## Directions for this task
Beginning with the opening line, set down each line of the material below exactly, stopping once the line with "#[global] Instance HttpRequest_eq_dec" is done.

------------------------------

(* ===== verification/Http.v ===== *)
(** * Http: requests and responses of src/http/request.cpp and response.cpp *)

From S2P Require Import Prelude Utils StdMap.

Module Http.

(** ** ASCII case *)

Definition ascii_to_lower (c : ascii) : ascii :=
  if ((65 <=? code c) && (code c <=? 90))%Z
  then ascii_of_N (Z.to_N (code c + 32)) else c.

(** [to_lower_inplace] *)
Definition to_lower (s : bytes) : bytes := ascii_to_lower <$> s.

(** [str_iequal] of parser.cpp and [iequal] of request.cpp have one body. *)
Fixpoint iequal_chars (a b : bytes) : bool :=
  match a, b with
  | x :: a', y :: b' =>
      if negb (Ascii.eqb (ascii_to_lower x) (ascii_to_lower y)) then false
      else iequal_chars a' b'
  | _, _ => true
  end.

Definition str_iequal (a b : bytes) : bool :=
  if negb (length a =? length b) then false else iequal_chars a b.

(** The scan [for (i = 0; i + |w| <= |v|; ++i) if (iequal(v.substr(i, |w|), w))]. *)
Fixpoint icontains (w v : bytes) : bool :=
  if length w <=? length v
  then if str_iequal (take (length w) v) w then true
       else match v with [] => false | _ :: v' => icontains w v' end
  else false.

(** ** Requests *)

Record HttpRequest := mkRequest {
  method : bytes;
  path : bytes;
  version : bytes;
  headers : StdMap.t;
  body : bytes
}.

#[global] Instance HttpRequest_eq_dec : EqDecision HttpRequest.
Proof. solve_decision. Defined.

Definition empty_request : HttpRequest := mkRequest [] [] [] [] [].

Definition request_keep_alive (req : HttpRequest) : bool :=
  match StdMap.find (lit "connection") (headers req) with
  | Some v =>
      if icontains (lit "keep-alive") v then true
      else bool_decide (version req = lit "HTTP/1.1")
  | None => bool_decide (version req = lit "HTTP/1.1")
  end.

(** ** Responses *)

Record HttpResponse := mkResponse {
  status_code : Z;
  status_text : bytes;
  resp_headers : StdMap.t;
  resp_body : bytes
}.

Definition default_response : HttpResponse := mkResponse 200 (lit "OK") [] [].

Definition header_line (kv : bytes * bytes) : bytes := kv.1 ++ lit ": " ++ kv.2 ++ CRLF.

Definition has_key (k : bytes) (h : StdMap.t) : bool :=
  existsb (fun kv => bool_decide (kv.1 = k)) h.

(** [HttpResponse::to_string]; [reserve] is only a capacity hint. *)
Definition to_string (r : HttpResponse) : bytes :=
  lit "HTTP/1.1 " ++ Utils.to_string (status_code r) ++ lit " " ++ status_text r ++ CRLF ++
  concat (header_line <$> resp_headers r) ++
  (if has_key (lit "Content-Length") (resp_headers r) then []
   else lit "Content-Length: " ++ Utils.to_string (zlen (resp_body r)) ++ CRLF) ++
  (if has_key (lit "Connection") (resp_headers r) then []
   else lit "Connection: close" ++ CRLF) ++
  CRLF ++ resp_body r.

Definition make_common (code : Z) (text : bytes) (keep_alive : bool) : HttpResponse :=
  mkResponse code text
    (StdMap.set (lit "Connection") (if keep_alive then lit "keep-alive" else lit "close") [])
    [].

Definition set_body (b : bytes) (r : HttpResponse) : HttpResponse :=
  mkResponse (status_code r) (status_text r) (resp_headers r) b.

Definition make_400 (ka : bool) : HttpResponse :=
  set_body (lit "Bad Request") (make_common 400 (lit "Bad Request") ka).
Definition make_404 (ka : bool) : HttpResponse :=
  set_body (lit "Not Found") (make_common 404 (lit "Not Found") ka).
Definition make_502 (ka : bool) : HttpResponse :=
  set_body (lit "Bad Gateway") (make_common 502 (lit "Bad Gateway") ka).

(** ** Case-insensitive comparison *)

Lemma iequal_chars_spec a b :
  length a = length b -> iequal_chars a b = true <-> to_lower a = to_lower b.
Proof.
  revert b; induction a as [|x a IH]; intros [|y b] Hl; simpl in *; try done.
  destruct (Ascii.eqb_spec (ascii_to_lower x) (ascii_to_lower y)) as [E|E]; simpl.
  - rewrite IH by lia. unfold to_lower. simpl. rewrite E. split; [by intros ->|by intros [= ->]].
  - split; [done|]. intros [= F _]. done.
Qed.

Lemma str_iequal_spec a b : str_iequal a b = true <-> to_lower a = to_lower b.
Proof.
  unfold str_iequal. destruct (Nat.eqb_spec (length a) (length b)) as [E|E]; simpl.
  - by apply iequal_chars_spec.
  - split; [done|]. intros F. apply (f_equal length) in F.
    unfold to_lower in F. rewrite !length_fmap in F. done.
Qed.

(** The scan finds the word anywhere, up to ASCII case. *)
Lemma icontains_spec w v :
  icontains w v = true <-> exists a m b, v = a ++ m ++ b /\ to_lower m = to_lower w.
Proof.
  assert (forall m w, to_lower m = to_lower w -> length m = length w) as Hlen.
  { intros m w' E. apply (f_equal length) in E. unfold to_lower in E.
    by rewrite !length_fmap in E. }
  induction v as [|c v IH]; cbn [icontains]; split.
  - destruct (Nat.leb_spec (length w) (length (@nil ascii))) as [Hl|]; [|done].
    destruct (str_iequal _ w) eqn:E; [|done]. apply str_iequal_spec in E.
    rewrite take_nil in E. intros _. by exists [], [], [].
  - intros (a & m & b & E & Hm). symmetry in E.
    apply app_nil in E as [-> E]. apply app_nil in E as [-> ->].
    rewrite <- (Hlen _ _ Hm). simpl. by rewrite (proj2 (str_iequal_spec [] w)).
  - destruct (Nat.leb_spec (length w) (length (c :: v))) as [Hl|]; [|done].
    destruct (str_iequal _ w) eqn:E.
    + apply str_iequal_spec in E. intros _.
      exists [], (take (length w) (c :: v)), (drop (length w) (c :: v)).
      split; [by rewrite take_drop|done].
    + rewrite IH. intros (a & m & b & -> & Hm). by exists (c :: a), m, b.
  - intros (a & m & b & E & Hm).
    assert (length w <= length (c :: v)) as Hl.
    { rewrite E, !length_app, (Hlen _ _ Hm). lia. }
    destruct (Nat.leb_spec (length w) (length (c :: v))); [|lia].
    destruct (str_iequal _ w) eqn:F; [done|].
    destruct a as [|x a].
    + simpl in E. rewrite E, <- (Hlen _ _ Hm), take_app_length in F.
      apply str_iequal_spec in Hm. congruence.
    + injection E as -> ->. apply IH. by exists a, m, b.
Qed.

(** A connection is kept alive exactly when the request's Connection value
    contains "keep-alive" in any letter case, or the version is HTTP/1.1. *)
Theorem request_keep_alive_correct req :
  request_keep_alive req = true <->
  (exists v a m b, StdMap.find (lit "connection") (headers req) = Some v /\
     v = a ++ m ++ b /\ to_lower m = lit "keep-alive") \/
  version req = lit "HTTP/1.1".
Proof.
  unfold request_keep_alive.
  destruct (StdMap.find (lit "connection") (headers req)) as [v|] eqn:E.
  - destruct (icontains (lit "keep-alive") v) eqn:F.
    + split; [|done]. intros _. apply icontains_spec in F as (a & m & b & F & Hm).
      left. by exists v, a, m, b.
    + rewrite bool_decide_eq_true. split; [tauto|].
      intros [(v' & a & m & b & [= <-] & Ev & Hm)|]; [|done].
      apply not_true_iff_false in F. destruct F. apply icontains_spec. by exists a, m, b.
  - rewrite bool_decide_eq_true. split; [tauto|]. by intros [(v & ? & ? & ? & ? & _)|].
Qed.

End Http.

------------------------------

## Expected output
(* ===== verification/Http.v ===== *)
(** * Http: requests and responses of src/http/request.cpp and response.cpp *)

From S2P Require Import Prelude Utils StdMap.

Module Http.

(** ** ASCII case *)

Definition ascii_to_lower (c : ascii) : ascii :=
  if ((65 <=? code c) && (code c <=? 90))%Z
  then ascii_of_N (Z.to_N (code c + 32)) else c.

(** [to_lower_inplace] *)
Definition to_lower (s : bytes) : bytes := ascii_to_lower <$> s.

(** [str_iequal] of parser.cpp and [iequal] of request.cpp have one body. *)
Fixpoint iequal_chars (a b : bytes) : bool :=
  match a, b with
  | x :: a', y :: b' =>
      if negb (Ascii.eqb (ascii_to_lower x) (ascii_to_lower y)) then false
      else iequal_chars a' b'
  | _, _ => true
  end.

Definition str_iequal (a b : bytes) : bool :=
  if negb (length a =? length b) then false else iequal_chars a b.

(** The scan [for (i = 0; i + |w| <= |v|; ++i) if (iequal(v.substr(i, |w|), w))]. *)
Fixpoint icontains (w v : bytes) : bool :=
  if length w <=? length v
  then if str_iequal (take (length w) v) w then true
       else match v with [] => false | _ :: v' => icontains w v' end
  else false.

(** ** Requests *)

Record HttpRequest := mkRequest {
  method : bytes;
  path : bytes;
  version : bytes;
  headers : StdMap.t;
  body : bytes
}.

#[global] Instance HttpRequest_eq_dec : EqDecision HttpRequest.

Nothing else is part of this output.